* What to work on *
From the line containing "cleaned text, returns" down to the line containing "let fp := Extract.extractFingerprint" in the records below, reproduce every line exactly, ends included, and omit all others.
Supplied data section start
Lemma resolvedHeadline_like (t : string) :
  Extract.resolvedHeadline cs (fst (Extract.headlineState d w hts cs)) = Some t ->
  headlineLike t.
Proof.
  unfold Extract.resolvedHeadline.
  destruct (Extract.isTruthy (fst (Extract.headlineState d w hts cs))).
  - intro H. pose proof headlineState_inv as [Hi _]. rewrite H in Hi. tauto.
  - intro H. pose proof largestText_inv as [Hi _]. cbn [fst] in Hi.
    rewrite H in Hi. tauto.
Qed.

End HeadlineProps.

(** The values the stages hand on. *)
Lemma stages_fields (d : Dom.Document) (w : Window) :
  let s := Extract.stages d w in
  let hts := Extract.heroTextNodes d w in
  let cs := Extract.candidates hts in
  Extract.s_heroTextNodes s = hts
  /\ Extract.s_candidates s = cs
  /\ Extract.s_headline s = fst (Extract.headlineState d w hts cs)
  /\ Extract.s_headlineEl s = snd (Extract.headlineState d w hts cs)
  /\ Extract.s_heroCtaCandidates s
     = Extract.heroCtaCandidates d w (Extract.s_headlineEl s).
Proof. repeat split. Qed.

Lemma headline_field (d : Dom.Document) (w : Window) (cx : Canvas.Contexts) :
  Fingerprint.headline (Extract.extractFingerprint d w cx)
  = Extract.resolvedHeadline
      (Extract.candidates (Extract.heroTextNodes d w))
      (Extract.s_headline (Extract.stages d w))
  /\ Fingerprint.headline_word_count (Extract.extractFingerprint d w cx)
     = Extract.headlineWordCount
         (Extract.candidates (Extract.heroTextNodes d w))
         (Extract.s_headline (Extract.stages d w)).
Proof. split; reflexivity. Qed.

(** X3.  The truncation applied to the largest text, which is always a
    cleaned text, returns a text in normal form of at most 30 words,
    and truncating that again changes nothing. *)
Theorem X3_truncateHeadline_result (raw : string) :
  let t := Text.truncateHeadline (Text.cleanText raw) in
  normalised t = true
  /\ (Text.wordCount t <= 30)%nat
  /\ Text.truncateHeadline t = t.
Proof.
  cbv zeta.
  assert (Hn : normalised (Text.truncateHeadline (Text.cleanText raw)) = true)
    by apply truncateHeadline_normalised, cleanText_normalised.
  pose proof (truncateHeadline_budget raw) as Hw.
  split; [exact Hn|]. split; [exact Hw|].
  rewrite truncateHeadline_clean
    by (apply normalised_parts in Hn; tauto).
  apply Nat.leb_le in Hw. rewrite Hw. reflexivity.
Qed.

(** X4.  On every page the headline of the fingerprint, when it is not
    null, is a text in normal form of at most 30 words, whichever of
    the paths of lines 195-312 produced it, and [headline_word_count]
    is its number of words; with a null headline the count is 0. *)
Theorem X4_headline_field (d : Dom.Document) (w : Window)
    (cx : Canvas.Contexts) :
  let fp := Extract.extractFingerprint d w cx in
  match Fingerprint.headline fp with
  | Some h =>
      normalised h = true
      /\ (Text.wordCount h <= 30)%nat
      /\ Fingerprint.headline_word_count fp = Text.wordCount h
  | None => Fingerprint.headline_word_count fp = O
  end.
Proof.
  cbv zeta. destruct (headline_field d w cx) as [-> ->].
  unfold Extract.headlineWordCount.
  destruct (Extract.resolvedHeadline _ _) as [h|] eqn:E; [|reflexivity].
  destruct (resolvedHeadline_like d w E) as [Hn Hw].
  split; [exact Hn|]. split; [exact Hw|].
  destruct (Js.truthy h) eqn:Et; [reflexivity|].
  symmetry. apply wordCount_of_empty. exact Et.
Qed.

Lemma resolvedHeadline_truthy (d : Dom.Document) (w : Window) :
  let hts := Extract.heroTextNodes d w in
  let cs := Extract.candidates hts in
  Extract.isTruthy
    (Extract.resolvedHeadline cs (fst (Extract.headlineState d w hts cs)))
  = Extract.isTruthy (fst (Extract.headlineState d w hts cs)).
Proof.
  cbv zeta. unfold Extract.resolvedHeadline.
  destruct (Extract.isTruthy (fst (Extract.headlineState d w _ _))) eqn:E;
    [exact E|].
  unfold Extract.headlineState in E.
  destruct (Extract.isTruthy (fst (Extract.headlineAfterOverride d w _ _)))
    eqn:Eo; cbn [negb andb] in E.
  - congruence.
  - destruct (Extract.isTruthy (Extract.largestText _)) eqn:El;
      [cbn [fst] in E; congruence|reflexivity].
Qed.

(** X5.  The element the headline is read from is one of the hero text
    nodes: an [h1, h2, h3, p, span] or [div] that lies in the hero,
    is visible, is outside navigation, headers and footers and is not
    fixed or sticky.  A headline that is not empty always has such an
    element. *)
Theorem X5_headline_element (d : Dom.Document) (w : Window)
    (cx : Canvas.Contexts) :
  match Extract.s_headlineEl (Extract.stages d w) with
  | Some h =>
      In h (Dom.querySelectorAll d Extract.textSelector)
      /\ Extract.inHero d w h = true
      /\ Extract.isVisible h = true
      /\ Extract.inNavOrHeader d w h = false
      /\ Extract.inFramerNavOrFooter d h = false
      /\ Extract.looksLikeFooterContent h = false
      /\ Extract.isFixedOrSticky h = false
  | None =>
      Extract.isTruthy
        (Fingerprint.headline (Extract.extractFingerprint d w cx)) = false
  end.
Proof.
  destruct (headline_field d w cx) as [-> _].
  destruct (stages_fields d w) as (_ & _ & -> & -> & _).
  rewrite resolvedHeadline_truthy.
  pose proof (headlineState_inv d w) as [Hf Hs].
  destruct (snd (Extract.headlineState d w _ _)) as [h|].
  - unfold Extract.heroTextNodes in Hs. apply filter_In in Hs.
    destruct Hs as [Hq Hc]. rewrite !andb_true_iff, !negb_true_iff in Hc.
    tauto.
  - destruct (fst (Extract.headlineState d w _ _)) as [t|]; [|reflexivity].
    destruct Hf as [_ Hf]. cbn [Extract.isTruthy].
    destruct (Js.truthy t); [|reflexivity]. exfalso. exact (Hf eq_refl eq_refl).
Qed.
Supplied data section end
Supplied data section start
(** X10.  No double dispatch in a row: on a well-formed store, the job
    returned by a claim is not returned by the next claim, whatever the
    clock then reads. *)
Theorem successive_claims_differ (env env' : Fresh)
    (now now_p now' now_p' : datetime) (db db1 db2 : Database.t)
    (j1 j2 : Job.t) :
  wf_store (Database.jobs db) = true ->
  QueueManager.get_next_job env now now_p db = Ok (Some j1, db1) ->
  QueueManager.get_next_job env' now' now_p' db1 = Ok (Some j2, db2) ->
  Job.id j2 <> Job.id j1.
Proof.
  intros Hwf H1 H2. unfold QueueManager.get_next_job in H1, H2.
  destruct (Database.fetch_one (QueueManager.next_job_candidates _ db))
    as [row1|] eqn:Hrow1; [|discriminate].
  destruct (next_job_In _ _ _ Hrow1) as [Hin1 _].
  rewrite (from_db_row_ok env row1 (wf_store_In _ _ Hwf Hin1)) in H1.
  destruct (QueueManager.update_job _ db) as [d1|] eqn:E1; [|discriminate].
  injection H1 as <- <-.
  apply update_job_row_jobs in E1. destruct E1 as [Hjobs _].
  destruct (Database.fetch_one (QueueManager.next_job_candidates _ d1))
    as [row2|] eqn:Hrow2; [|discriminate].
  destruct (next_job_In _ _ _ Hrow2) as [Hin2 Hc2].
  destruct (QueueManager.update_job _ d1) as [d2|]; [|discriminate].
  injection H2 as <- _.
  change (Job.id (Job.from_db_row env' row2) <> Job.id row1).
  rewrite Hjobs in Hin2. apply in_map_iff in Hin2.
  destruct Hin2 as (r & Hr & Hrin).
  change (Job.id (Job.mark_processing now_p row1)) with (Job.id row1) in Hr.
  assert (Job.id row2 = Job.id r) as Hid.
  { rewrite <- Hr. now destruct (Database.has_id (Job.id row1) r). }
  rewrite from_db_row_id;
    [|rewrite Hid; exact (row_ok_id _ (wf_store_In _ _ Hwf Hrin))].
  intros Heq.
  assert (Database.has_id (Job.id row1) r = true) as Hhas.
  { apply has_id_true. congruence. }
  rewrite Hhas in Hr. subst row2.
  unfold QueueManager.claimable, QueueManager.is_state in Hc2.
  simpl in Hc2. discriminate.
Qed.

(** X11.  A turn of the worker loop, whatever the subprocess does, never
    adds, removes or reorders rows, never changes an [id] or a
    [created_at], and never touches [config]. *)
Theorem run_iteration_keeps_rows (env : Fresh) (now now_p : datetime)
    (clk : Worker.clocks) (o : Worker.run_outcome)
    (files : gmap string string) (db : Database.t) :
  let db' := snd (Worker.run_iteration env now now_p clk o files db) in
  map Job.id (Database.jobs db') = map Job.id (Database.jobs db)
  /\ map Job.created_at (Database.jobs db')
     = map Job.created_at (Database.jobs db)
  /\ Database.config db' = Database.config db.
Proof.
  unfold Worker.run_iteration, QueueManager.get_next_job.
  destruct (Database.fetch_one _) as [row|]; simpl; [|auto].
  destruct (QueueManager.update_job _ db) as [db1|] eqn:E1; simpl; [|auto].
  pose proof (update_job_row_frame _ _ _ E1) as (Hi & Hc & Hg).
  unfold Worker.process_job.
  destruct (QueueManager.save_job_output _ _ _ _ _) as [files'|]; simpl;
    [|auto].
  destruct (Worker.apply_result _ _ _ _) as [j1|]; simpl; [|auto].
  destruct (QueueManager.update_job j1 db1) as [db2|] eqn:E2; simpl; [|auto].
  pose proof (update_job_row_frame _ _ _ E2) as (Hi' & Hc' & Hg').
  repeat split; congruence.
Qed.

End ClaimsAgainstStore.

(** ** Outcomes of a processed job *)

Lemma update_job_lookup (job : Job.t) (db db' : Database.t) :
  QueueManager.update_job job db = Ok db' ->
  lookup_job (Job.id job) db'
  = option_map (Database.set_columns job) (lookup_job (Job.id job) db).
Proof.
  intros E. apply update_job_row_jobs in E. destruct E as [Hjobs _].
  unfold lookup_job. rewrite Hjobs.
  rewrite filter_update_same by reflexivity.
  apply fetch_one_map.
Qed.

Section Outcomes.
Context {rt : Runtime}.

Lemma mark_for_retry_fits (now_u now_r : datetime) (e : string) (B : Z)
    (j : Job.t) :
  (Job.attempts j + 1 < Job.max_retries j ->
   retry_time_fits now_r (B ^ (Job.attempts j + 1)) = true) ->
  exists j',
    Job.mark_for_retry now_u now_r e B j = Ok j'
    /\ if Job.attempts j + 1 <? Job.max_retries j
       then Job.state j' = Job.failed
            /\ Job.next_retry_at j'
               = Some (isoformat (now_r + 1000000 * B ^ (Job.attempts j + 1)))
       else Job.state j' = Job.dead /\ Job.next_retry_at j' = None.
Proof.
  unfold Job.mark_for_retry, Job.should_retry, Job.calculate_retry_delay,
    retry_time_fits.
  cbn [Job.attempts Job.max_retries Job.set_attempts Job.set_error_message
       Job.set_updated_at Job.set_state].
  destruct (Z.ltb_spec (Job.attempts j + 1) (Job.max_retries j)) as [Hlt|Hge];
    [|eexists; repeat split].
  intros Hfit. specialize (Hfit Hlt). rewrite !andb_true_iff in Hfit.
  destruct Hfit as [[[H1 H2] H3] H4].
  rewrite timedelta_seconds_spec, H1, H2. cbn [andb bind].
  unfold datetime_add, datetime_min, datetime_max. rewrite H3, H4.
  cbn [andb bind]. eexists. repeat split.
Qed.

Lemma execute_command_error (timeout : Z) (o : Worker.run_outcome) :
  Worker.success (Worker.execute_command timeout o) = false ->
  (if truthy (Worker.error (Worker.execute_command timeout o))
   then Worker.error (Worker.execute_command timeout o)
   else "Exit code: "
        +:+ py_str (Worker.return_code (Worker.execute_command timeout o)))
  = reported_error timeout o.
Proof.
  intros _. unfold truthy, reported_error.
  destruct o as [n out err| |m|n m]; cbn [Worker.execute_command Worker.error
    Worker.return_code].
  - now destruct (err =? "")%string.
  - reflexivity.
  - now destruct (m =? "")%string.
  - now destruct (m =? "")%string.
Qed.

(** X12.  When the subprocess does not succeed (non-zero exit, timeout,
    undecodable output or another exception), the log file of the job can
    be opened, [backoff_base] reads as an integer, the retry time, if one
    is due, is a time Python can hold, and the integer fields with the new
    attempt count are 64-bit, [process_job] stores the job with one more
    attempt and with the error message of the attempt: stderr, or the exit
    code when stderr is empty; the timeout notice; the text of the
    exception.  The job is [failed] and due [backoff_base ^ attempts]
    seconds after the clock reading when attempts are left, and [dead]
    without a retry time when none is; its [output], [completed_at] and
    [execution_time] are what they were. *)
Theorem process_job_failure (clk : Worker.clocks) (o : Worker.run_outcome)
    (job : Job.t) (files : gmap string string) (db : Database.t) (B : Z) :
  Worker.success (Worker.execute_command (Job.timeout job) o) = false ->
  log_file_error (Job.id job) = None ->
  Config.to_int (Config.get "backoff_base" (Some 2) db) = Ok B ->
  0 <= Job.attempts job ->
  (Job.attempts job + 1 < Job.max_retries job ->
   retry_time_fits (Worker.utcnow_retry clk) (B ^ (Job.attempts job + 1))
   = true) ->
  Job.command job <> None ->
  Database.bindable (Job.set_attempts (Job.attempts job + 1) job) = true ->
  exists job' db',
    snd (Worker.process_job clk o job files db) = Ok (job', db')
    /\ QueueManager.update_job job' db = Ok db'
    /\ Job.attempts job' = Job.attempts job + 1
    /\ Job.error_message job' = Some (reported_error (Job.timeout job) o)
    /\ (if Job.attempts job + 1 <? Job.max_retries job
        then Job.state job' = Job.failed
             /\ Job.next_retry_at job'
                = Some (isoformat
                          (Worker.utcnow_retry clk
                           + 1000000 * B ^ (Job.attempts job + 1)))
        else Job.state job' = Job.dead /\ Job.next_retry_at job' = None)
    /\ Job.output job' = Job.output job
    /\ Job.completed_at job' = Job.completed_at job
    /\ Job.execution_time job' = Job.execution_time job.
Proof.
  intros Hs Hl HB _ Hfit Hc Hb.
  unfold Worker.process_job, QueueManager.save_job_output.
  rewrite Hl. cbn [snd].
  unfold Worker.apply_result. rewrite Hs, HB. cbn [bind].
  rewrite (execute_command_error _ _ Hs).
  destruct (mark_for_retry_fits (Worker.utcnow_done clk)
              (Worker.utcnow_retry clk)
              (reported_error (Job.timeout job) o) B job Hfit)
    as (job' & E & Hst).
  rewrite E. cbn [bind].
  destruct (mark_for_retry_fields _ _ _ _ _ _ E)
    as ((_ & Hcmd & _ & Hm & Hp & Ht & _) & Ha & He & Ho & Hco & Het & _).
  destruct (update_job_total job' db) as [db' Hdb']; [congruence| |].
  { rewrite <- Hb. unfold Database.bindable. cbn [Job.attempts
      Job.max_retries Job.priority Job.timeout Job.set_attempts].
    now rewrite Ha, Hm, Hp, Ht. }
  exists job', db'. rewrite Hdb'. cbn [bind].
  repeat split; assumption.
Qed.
Supplied data section end
* Response below *
    cleaned text, returns a text in normal form of at most 30 words,
    and truncating that again changes nothing. *)
Theorem X3_truncateHeadline_result (raw : string) :
  let t := Text.truncateHeadline (Text.cleanText raw) in
  normalised t = true
  /\ (Text.wordCount t <= 30)%nat
  /\ Text.truncateHeadline t = t.
Proof.
  cbv zeta.
  assert (Hn : normalised (Text.truncateHeadline (Text.cleanText raw)) = true)
    by apply truncateHeadline_normalised, cleanText_normalised.
  pose proof (truncateHeadline_budget raw) as Hw.
  split; [exact Hn|]. split; [exact Hw|].
  rewrite truncateHeadline_clean
    by (apply normalised_parts in Hn; tauto).
  apply Nat.leb_le in Hw. rewrite Hw. reflexivity.
Qed.

(** X4.  On every page the headline of the fingerprint, when it is not
    null, is a text in normal form of at most 30 words, whichever of
    the paths of lines 195-312 produced it, and [headline_word_count]
    is its number of words; with a null headline the count is 0. *)
Theorem X4_headline_field (d : Dom.Document) (w : Window)
    (cx : Canvas.Contexts) :
  let fp := Extract.extractFingerprint d w cx in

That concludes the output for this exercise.